21 febrero 2016

Mala Uva Y Cerillas

A
ntonio es de esas personas que, si te la encuentras de frente en una calle de noche, cruzarías a la otra acera. Alto y delgado. Piel curtida por estar todo el día al sol buscando chatarra y llena de arrugas por los años y el rodaje. Delgado pero fuerte. Con el pelo largo y blanco tiene aire de marinero de agua dulce, porque dudo que jamás haya pisado un barco. La voz rasgada por el alcohol y unos ojos que más que tristes están cansados de esta vida que lleva y que sólo ha elegido él.

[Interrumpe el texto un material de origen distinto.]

(** * compose-go: merge engine, extends resolver, port canonicaliser, loader

    A shallow embedding of the four source files of the composition engine
    ([override/merge.go], [loader/extends.go], [transform/ports.go] and the
    loader orchestrator) together with the properties the specification
    states about them.

    Layout: the first part holds every definition (data model, external
    interfaces, the embedded functions, sample inputs); the second part holds
    the lemmas and theorems. *)

From Stdlib Require Import ZArith String Ascii.
From stdpp Require Import gmap strings list sorting pretty.

Open Scope string_scope.
Open Scope list_scope.

(* ===================================================================== *)
(** * Part 1. Definitions *)
(* ===================================================================== *)

(** ** Outcomes of a Go call

    A Go function of type [(T, error)] either returns normally, returns a
    non-nil error, or panics (failed type assertion, nil dereference).  The
    three cases are kept apart: a panic is not a returned error. *)

Inductive result (A : Type) : Type :=
| Ok (a : A)
| Err (msg : string)
| Panic (msg : string).
Arguments Ok {A} a.
Arguments Err {A} msg.
Arguments Panic {A} msg.

(** State-and-outcome monad: the state survives an error or a panic, as the
    mutations a Go function made before it failed do. *)

Definition M (S A : Type) : Type := S -> result A * S.

Definition ret {S A} (a : A) : M S A := fun s => (Ok a, s).

Definition fail {S A} (msg : string) : M S A := fun s => (Err msg, s).

Definition panic {S A} (msg : string) : M S A := fun s => (Panic msg, s).

Definition bind {S A B} (m : M S A) (k : A -> M S B) : M S B :=
  fun s =>
    match m s with
    | (Ok a, s') => k a s'
    | (Err e, s') => (Err e, s')
    | (Panic e, s') => (Panic e, s')
    end.

Definition get {S} : M S S := fun s => (Ok s, s).

Definition lift {S A} (r : result A) : M S A := fun s => (r, s).

Notation "'let*' x ':=' c1 'in' c2" := (bind c1 (fun x => c2))
  (at level 10, x name, c1 at level 100, c2 at level 200).
Notation "c1 ';;' c2" := (bind c1 (fun _ => c2))
  (at level 100, c2 at level 200, right associativity).

(** [for _, x := range l { body }] threading an accumulator. *)

Fixpoint forM {S A B} (l : list A) (acc : B) (body : B -> A -> M S B) : M S B :=
  match l with
  | [] => ret acc
  | x :: l' => bind (body acc x) (fun acc' => forM l' acc' body)
  end.

(** ** Text helpers *)

Definition LF : string := String "010" "".
Definition DQ : string := String "034" "".

(** [strings.Join]. *)
Definition Join (elems : list string) (sep : string) : string :=
  String.concat sep elems.

(** [strings.HasPrefix]. *)
Definition HasPrefix (s pre : string) : bool := String.prefix pre s.

(** [%q] of a string: exact for strings of printable ASCII without quote or
    backslash, which need no escape. *)
Definition Quote (s : string) : string := DQ +:+ s +:+ DQ.

(** [strconv.Itoa] and [fmt.Sprint] of an [int]. *)
Definition Itoa (n : Z) : string := pretty n.

(** ** The raw tree (spec section 3)

    [map[string]any], [[]any] and the scalars a YAML decoder produces.  A
    [float64] is kept as its IEEE-754 bit pattern. *)

Inductive tree : Type :=
| TNull
| TBool (b : bool)
| TInt (n : Z)
| TFloat (bits : Z)
| TStr (s : string)
| TSeq (l : list tree)
| TMap (m : gmap string tree).

Definition is_map (t : tree) : bool :=
  match t with TMap _ => true | _ => false end.

(** Go leaves the order of [for k, v := range m] unspecified.  The
    development is parametric in it: any enumeration of the entries. *)

Class MapRange : Type := {
  range : forall {A : Type}, gmap string A -> list (string * A);
  range_perm : forall (A : Type) (m : gmap string A), range m ≡ₚ map_to_list m
}.

(** The enumeration used to evaluate the model on concrete inputs. *)
Definition key_order : MapRange :=
  {| range := fun A m => map_to_list m;
     range_perm := fun A m => reflexivity (map_to_list m) |}.

(** ** Paths

    Modelled from the spec: package [tree] (type [Path], [NewPath], [Next],
    [Matches]) is not among the sources.  Spec section 3: a path is a sequence
    of segments and, in a glob match, [*] matches exactly one segment.  The
    dotted literals of the sources ("services.*.logging") are written as
    their segment lists. *)

Definition Path : Type := list string.

Definition NewPath : Path := [].

Definition Next (p : Path) (part : string) : Path := p ++ [part].

Fixpoint Matches (p pattern : Path) : bool :=
  match p, pattern with
  | [], [] => true
  | part :: p', pat :: pattern' =>
      (String.eqb pat "*" || String.eqb pat part) && Matches p' pattern'
  | _, _ => false
  end.

Definition Path_String (p : Path) : string := Join p ".".

(** Go's single-value index [m[k]]: the zero value [nil] for a missing key. *)
Definition index (m : gmap string tree) (k : string) : tree :=
  default TNull (m !! k).

(** Type assertions [v.(map[string]any)] and [v.(string)]. *)
Definition assert_map {S} (v : tree) : M S (gmap string tree) :=
  match v with
  | TMap m => ret m
  | _ => panic "interface conversion: not map[string]interface {}"
  end.

Definition assert_string {S} (v : tree) : M S string :=
  match v with
  | TStr s => ret s
  | _ => panic "interface conversion: not string"
  end.
(** * next-csrf: the setup and validation middleware, embedded and verified

    The development follows the layout of the package:

    - [src/utils/httpError.ts]    : [HttpError]
    - [src/utils/get-cookie.ts]   : [getCookie] (and the 0.2.4 variant)
    - [src/utils/get-secret.ts]   : [getSecret]
    - [src/middleware/setup.ts]   : [setup]
    - [src/middleware/csrf.ts]    : [csrf]
    - [src/index.ts]              : [cookieDefaultOptions], [defaultOptions],
                                    [nextCsrf]

    The three npm packages the middleware imports ([cookie],
    [cookie-signature], [csrf]) are interfaces here (type classes); every
    general theorem holds for all their implementations.  Module [Doubles]
    gives small executable implementations, in the way the test suite
    mocks request and response, to run the middleware on concrete
    requests.

    [setup] and [csrf] are first given on arguments [cookie.serialize]
    accepts; module [Strict] has them with the argument check of
    [cookie.serialize] and the [TypeError] it throws, and the theorems on
    the two [Set-Cookie] writes are stated there. *)

From Stdlib Require Import ZArith Ascii String.
From stdpp Require Import base option list strings gmap.

Local Open Scope string_scope.
Local Open Scope Z_scope.

(** ** JavaScript values *)

(** [!v] for a value of type [string | null | undefined | false]: the empty
    string and the absent value are the falsy ones. *)
Definition falsy (v : option string) : bool :=
  match v with
  | Some EmptyString => true
  | Some (String _ _) => false
  | None => true
  end.

(** [String.prototype.toLowerCase] on the ASCII range (bytes above 127 are
    left as they are). *)
Definition lower_ascii (c : ascii) : ascii :=
  let n := N_of_ascii c in
  if (65 <=? n)%N && (n <=? 90)%N then ascii_of_N (n + 32) else c.

Fixpoint toLowerCase (s : string) : string :=
  match s with
  | EmptyString => EmptyString
  | String c r => String (lower_ascii c) (toLowerCase r)
  end.

(** What a [catch] clause of the package reads from a thrown value: its
    [status] and [message] properties, either of which may be undefined
    (a plain [Error] has no [status]).  The thrown value itself is taken to
    be an object, as the cast [error as HttpError] has it. *)
Record JsError := {
  status : option Z;
  message : option string;
}.

(** [new Error(message)] *)
Definition Error (msg : string) : JsError :=
  {| status := None; message := Some msg |}.

(** [src/utils/httpError.ts]:
    [constructor(status: number = 403, message: string)].  An undefined
    first argument takes the default. *)
Definition HttpError (st : option Z) (msg : string) : JsError :=
  {| status := Some (default 403 st); message := Some msg |}.

(** ** Requests, responses and the world *)

Record IncomingHttpHeaders := {
  cookie : option string;            (* [req.headers.cookie] *)
}.

(** [method] is [None] when [typeof req.method !== 'string']. *)
Record NextApiRequest := {
  method : option string;
  headers : IncomingHttpHeaders;
}.

(** A header value is a string or an array of strings. *)
Inductive HeaderValue :=
| Single (v : string)
| Multi (vs : list string).

(** The object handed to [res.json]. *)
Record JsonBody := {
  body_message : option string;
}.

(** The response is observed as the test suite observes it: the sequence of
    calls made on it. *)
Inductive ResCall :=
| SetHeader (name : string) (value : HeaderValue)
| Status (code : Z)
| Json (body : JsonBody).

(** The world a request runs in: the response under construction, and the
    environment [Env] (the random source of the token library and whatever
    the handler keeps). *)
Record World (Env : Type) := mkWorld {
  res : list ResCall;
  env : Env;
}.
Arguments mkWorld {Env} _ _.
Arguments res {Env} _.
Arguments env {Env} _.

(** ** Computations: state and exceptions

    An [async] function awaited at once is sequential code that either
    completes or throws (a rejected promise, awaited, throws); effects made
    before a throw stay. *)

Inductive Completion (A : Type) :=
| Normal (a : A)
| Throw (e : JsError).
Arguments Normal {A} _.
Arguments Throw {A} _.

Definition M (Env A : Type) : Type := World Env -> Completion A * World Env.

Section Monad.
Context {Env : Type}.

Definition ret {A} (a : A) : M Env A := fun w => (Normal a, w).

Definition bind {A B} (m : M Env A) (k : A -> M Env B) : M Env B :=
  fun w =>
    match m w with
    | (Normal a, w') => k a w'
    | (Throw e, w') => (Throw e, w')
    end.

Definition throw {A} (e : JsError) : M Env A := fun w => (Throw e, w).

(** [try { body } catch (error) { handler(error) }] *)
Definition try_catch {A} (body : M Env A) (handler : JsError -> M Env A)
  : M Env A :=
  fun w =>
    match body w with
    | (Normal a, w') => (Normal a, w')
    | (Throw e, w') => handler e w'
    end.

(** A call on the response object. *)
Definition call (c : ResCall) : M Env unit :=
  fun w => (Normal tt, mkWorld (res w ++ [c]) (env w)).

(** An effect on the environment alone. *)
Definition liftEnv {A} (f : Env -> A * Env) : M Env A :=
  fun w => let '(a, e') := f (env w) in (Normal a, mkWorld (res w) e').
End Monad.

Declare Scope js_scope.
Delimit Scope js_scope with js.
Notation "x <- m ;; k" := (bind m (fun x => k))
  (at level 100, m at next level, right associativity) : js_scope.
Notation "m ;; k" := (bind m (fun _ => k))
  (at level 100, right associativity) : js_scope.
Local Open Scope js_scope.

(** [if (!v) throw e], after which [v] is a non-empty string. *)
Definition require {Env} (v : option string) (e : JsError) : M Env string :=
  match v with
  | Some (String c r) => ret (String c r)
  | _ => throw e
  end.

(** [v || m] for a string [v]: [m] runs only when [v] is falsy. *)
Definition or_else {Env} (v : option string) (m : M Env string) : M Env string :=
  match v with
  | Some (String c r) => ret (String c r)
  | _ => m
  end.

(** [NextApiHandler], applied to the request; the response is in the world. *)
Definition NextApiHandler (Env : Type) : Type := NextApiRequest -> M Env unit.

(** ** Configuration ([src/types.ts]) *)

(** [sameSite?: boolean | 'lax' | 'strict' | 'none'] *)
Inductive SameSite :=
| SameSiteBool (b : bool)
| SameSiteLax
| SameSiteStrict
| SameSiteNone.

(** [CookieSerializeOptions] of the [cookie] package; every attribute is
    optional. *)
Record CookieSerializeOptions := {
  domain : option string;
  httpOnly : option bool;
  maxAge : option Z;
  path : option string;
  sameSite : option SameSite;
  secure : option bool;
}.

(** [NextCsrfOptions]: what the caller of [nextCsrf] may supply. *)
Record NextCsrfOptions := {
  opt_ignoredMethods : option (list string);
  opt_csrfErrorMessage : option string;
  opt_tokenKey : option string;
  opt_cookieOptions : option CookieSerializeOptions;
  opt_secret : option string;
}.
(** * Baserow ERD viewer: entity normalisation, cascading filters, graph derivation

    A shallow embedding of the frontend of frodoslav/baserow-erd-viewer:

    - [Home]          the page component of [frontend/app/page.tsx]
                      (payload normalisation and the cascading filter);
    - [ERDDiagram]    the diagram component with its own filter panel
                      ([ERDDiagramInner] and [WorkspaceAndDatabaseFilter]);
    - [ERDDiagramV1]  the earlier diagram component without filters;
    - [ERDPage]       the per-application page ([/erd/[appId]]).

    React's [useState] cells are fields of an explicit state record, the
    [useMemo] derivations are functions of that state and of the payload, and
    the event handlers are state transformers. *)

From Stdlib Require Import ZArith List String Ascii Bool Lia Permutation.
From Stdlib Require Import DecimalString DecimalZ.
From stdpp Require Import base decidable countable gmap.
Import ListNotations.

Local Open Scope string_scope.
Local Open Scope Z_scope.

(** ** Host-language values and primitives *)

Module JS.

(** A JavaScript number that stands for an identifier: the payload's
    identifiers are integers, and the only other number the code can make
    out of them is [NaN] ([Number(undefined)], [Number('all')]). A number
    that is not an integer never equals an identifier under [===]; like
    [NaN] it matches nothing, and [NaN] stands for it. *)
Inductive number : Type :=
| NaN
| Num (z : Z).

(** [a === b] on numbers: [NaN] differs from everything, itself included. *)
Definition strict_eq (a b : number) : bool :=
  match a, b with
  | Num x, Num y => Z.eqb x y
  | _, _ => false
  end.

(** [Number(x)] where [x] already is a number. *)
Definition Number_of_number (z : Z) : number := Num z.

(** [if (x)] on a number: zero is falsy. *)
Definition truthy (z : Z) : bool := negb (Z.eqb z 0).

(** [s || fallback] on strings: the empty string is falsy. *)
Definition or_else (s fallback : string) : string :=
  if String.eqb s "" then fallback else s.

(** [n.toString()] and the interpolation [`${n}`] of an integer. *)
Definition toString (z : Z) : string := NilZero.string_of_int (Z.to_int z).

(** [s.includes(sub)]. *)
Fixpoint includes (s sub : string) : bool :=
  if String.prefix sub s then true
  else match s with
       | EmptyString => false
       | String _ s' => includes s' sub
       end.

(** [xs.sort(cmp)]: a stable insertion sort; [cmp a b < 0] puts [a] first. *)
Section Sort.
Context {A : Type} (cmp : A -> A -> Z).

Fixpoint insert_sorted (x : A) (l : list A) : list A :=
  match l with
  | [] => [x]
  | y :: l' => if cmp x y <? 0 then x :: y :: l' else y :: insert_sorted x l'
  end.

Definition sort (l : list A) : list A :=
  fold_left (fun acc x => insert_sorted x acc) l [].
End Sort.

(** [Set<number>]: iteration follows insertion order, [add] of a member is
    a no-op. *)
Definition NumSet : Type := list Z.

Definition Set_has (s : NumSet) (x : Z) : bool := existsb (Z.eqb x) s.

Definition Set_add (s : NumSet) (x : Z) : NumSet :=
  if Set_has s x then s else (s ++ [x])%list.

(** [Map<number, V>]: [set] on a present key replaces the value and keeps
    the key's position; [values()] follows first-insertion order. *)
Definition NumMap (V : Type) : Type := list (Z * V).

Definition Map_has {V} (m : NumMap V) (k : Z) : bool :=
  existsb (fun kv => Z.eqb (fst kv) k) m.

Antonio vive de buscarse la vida en el polígono industrial (ahora nos llamamos parque empresarial, que, a fin de cuentas es más preciso, aquí hay poca industria). Recoge chatarra, pallets, recicla todo lo que es susceptible de ser reciclado y lo lleva allí donde lo puede vender. Lo que saca lo gasta en lo que necesita.

Antonio vive en una caseta de obra. Una caseta de chapa, sin aislar, con un par de ventanucos para ventilar un poco. Una caseta que es un horno en verano y una nevera en invierno. Allí guarda las pocas cosas que tiene. Su cocina, su comida, su colchón y poco más. Y todo eso lo comparte con su mujer, una señora que lleva junto a él un par de años, que parecen pocos, pero cuando les miras es como si llevaran toda la vida. Son ellos dos y su perro. Un chucho bajito y de pelo corto, con las orejas de punta y un hocico largo, color canela oscuro, fuerte, robusto y con cierto genio.

Antonio jamás se ha metido en un problema en los años que lleva aquí. Y está aquí desde que empezó la historia del polígono. Ni una pelea, ni una bronca, ni una palabra de más, ni un mal gesto. Es el único buscavidas, de los muchos que conocemos, que no entra a los sitios como si tuvieran derecho a ello, todo lo contrario, siempre viene pidiendo permiso. Siempre hay un "buenos días", un "puedo" y un "gracias". Todo eso dice mucho de la persona que es.

Antonio vino una mañana contando que le habían quemado la casa unos desalmados. Unos niñatos que no tenían más diversión que jugar con cerillas en la caseta del pordiosero. Unos malditos que convirtieron lo poco que tenía en cenizas, por el gusto de hacer daño. Y mucho daño le hicieron porque su perro estaba dentro cuando todo aquello ardió. ¡Hijos de Puta!

Antonio no pidió ayuda, tan sólo necesitaba un lugar donde pasar un par de noches, y se le encontró. Al igual que se le consiguió ropa nueva, enseres, comida, una cama y dinero para volver a empezar. Todo sin pedirlo, todo porque allí se le estima y se le aprecia. En el lugar de la vieja caseta quemada, ahora tiene una nueva y mejor que yo mismo le vendí, a precio especial y que pagó en dos días, trabajando como un mulo, buscándose la vida, como siempre ha hecho. Y allí ha vuelto a su vida, la única que tiene y la única que quiere, sin problemas.

Antonio viene cada mañana a ver si encuentra algo de interés en nuestro recinto. ¡Buenos días! dice, ahora algo menos seco que antes, con esa voz ronca tan suya, ¿puedo coger aquello que ha dejado Paco? ¡Gracias! Y se vuelve a ir hasta dentro de un rato.